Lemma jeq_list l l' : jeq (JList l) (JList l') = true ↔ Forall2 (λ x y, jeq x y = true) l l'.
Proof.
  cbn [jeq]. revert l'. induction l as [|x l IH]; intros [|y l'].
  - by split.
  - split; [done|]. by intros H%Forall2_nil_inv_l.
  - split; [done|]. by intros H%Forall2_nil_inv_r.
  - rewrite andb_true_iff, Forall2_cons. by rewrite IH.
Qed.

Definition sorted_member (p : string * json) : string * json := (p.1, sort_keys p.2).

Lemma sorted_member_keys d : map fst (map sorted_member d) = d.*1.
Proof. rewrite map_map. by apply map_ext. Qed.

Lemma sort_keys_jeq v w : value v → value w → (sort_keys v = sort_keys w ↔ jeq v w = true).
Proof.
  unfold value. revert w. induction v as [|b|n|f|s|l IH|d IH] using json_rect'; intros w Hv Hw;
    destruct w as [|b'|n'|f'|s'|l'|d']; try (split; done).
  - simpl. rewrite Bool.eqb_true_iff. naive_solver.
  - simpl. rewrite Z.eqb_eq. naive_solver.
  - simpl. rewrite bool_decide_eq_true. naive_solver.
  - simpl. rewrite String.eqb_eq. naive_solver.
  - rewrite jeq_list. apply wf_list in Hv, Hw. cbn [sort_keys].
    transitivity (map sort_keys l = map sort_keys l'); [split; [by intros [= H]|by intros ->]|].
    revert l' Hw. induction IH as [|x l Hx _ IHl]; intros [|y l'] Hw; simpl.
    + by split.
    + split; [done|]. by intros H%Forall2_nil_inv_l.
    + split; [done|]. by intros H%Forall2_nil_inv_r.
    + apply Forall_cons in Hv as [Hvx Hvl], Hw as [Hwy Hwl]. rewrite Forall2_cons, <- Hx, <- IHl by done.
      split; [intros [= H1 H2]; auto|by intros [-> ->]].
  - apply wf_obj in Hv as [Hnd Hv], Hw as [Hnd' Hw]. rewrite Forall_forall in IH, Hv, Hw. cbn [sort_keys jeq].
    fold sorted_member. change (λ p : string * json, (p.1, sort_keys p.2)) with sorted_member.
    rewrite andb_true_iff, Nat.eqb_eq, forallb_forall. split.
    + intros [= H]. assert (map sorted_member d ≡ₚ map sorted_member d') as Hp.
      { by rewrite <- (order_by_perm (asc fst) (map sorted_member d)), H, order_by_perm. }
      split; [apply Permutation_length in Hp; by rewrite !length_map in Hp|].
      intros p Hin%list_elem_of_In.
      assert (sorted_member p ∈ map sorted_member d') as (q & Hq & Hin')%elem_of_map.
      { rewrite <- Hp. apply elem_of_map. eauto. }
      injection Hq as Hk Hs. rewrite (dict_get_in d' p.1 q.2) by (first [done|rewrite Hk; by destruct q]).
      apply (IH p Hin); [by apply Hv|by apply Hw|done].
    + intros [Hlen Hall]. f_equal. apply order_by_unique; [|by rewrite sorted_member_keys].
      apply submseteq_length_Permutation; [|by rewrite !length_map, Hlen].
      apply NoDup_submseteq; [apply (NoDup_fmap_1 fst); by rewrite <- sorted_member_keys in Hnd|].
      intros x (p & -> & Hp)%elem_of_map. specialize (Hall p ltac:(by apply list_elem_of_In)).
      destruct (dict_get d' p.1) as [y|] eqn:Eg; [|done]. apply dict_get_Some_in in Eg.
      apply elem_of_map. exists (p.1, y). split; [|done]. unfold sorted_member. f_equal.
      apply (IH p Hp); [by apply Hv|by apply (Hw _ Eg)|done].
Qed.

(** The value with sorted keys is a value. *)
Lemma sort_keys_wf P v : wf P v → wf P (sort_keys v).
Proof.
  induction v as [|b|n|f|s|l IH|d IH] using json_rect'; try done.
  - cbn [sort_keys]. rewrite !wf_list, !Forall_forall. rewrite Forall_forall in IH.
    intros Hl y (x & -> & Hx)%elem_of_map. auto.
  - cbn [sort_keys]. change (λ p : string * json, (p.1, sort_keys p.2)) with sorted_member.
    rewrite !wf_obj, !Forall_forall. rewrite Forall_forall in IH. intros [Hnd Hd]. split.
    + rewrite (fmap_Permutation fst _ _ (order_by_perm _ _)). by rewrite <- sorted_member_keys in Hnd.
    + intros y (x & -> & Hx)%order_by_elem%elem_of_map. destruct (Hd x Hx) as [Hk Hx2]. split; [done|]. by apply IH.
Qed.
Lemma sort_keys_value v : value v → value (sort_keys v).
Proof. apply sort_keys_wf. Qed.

──────

The answer must be an exact copy of the lines from the one containing "induction v as [|b|n|f|s|l IH|d IH] using json_rect'; try" through the last line of the records, both included.

  induction v as [|b|n|f|s|l IH|d IH] using json_rect'; try done.
  - cbn [sort_keys]. rewrite !wf_list, !Forall_forall. rewrite Forall_forall in IH.
    intros Hl y (x & -> & Hx)%elem_of_map. auto.
  - cbn [sort_keys]. change (λ p : string * json, (p.1, sort_keys p.2)) with sorted_member.
    rewrite !wf_obj, !Forall_forall. rewrite Forall_forall in IH. intros [Hnd Hd]. split.
    + rewrite (fmap_Permutation fst _ _ (order_by_perm _ _)). by rewrite <- sorted_member_keys in Hnd.
    + intros y (x & -> & Hx)%order_by_elem%elem_of_map. destruct (Hd x Hx) as [Hk Hx2]. split; [done|]. by apply IH.
Qed.
Lemma sort_keys_value v : value v → value (sort_keys v).
Proof. apply sort_keys_wf. Qed.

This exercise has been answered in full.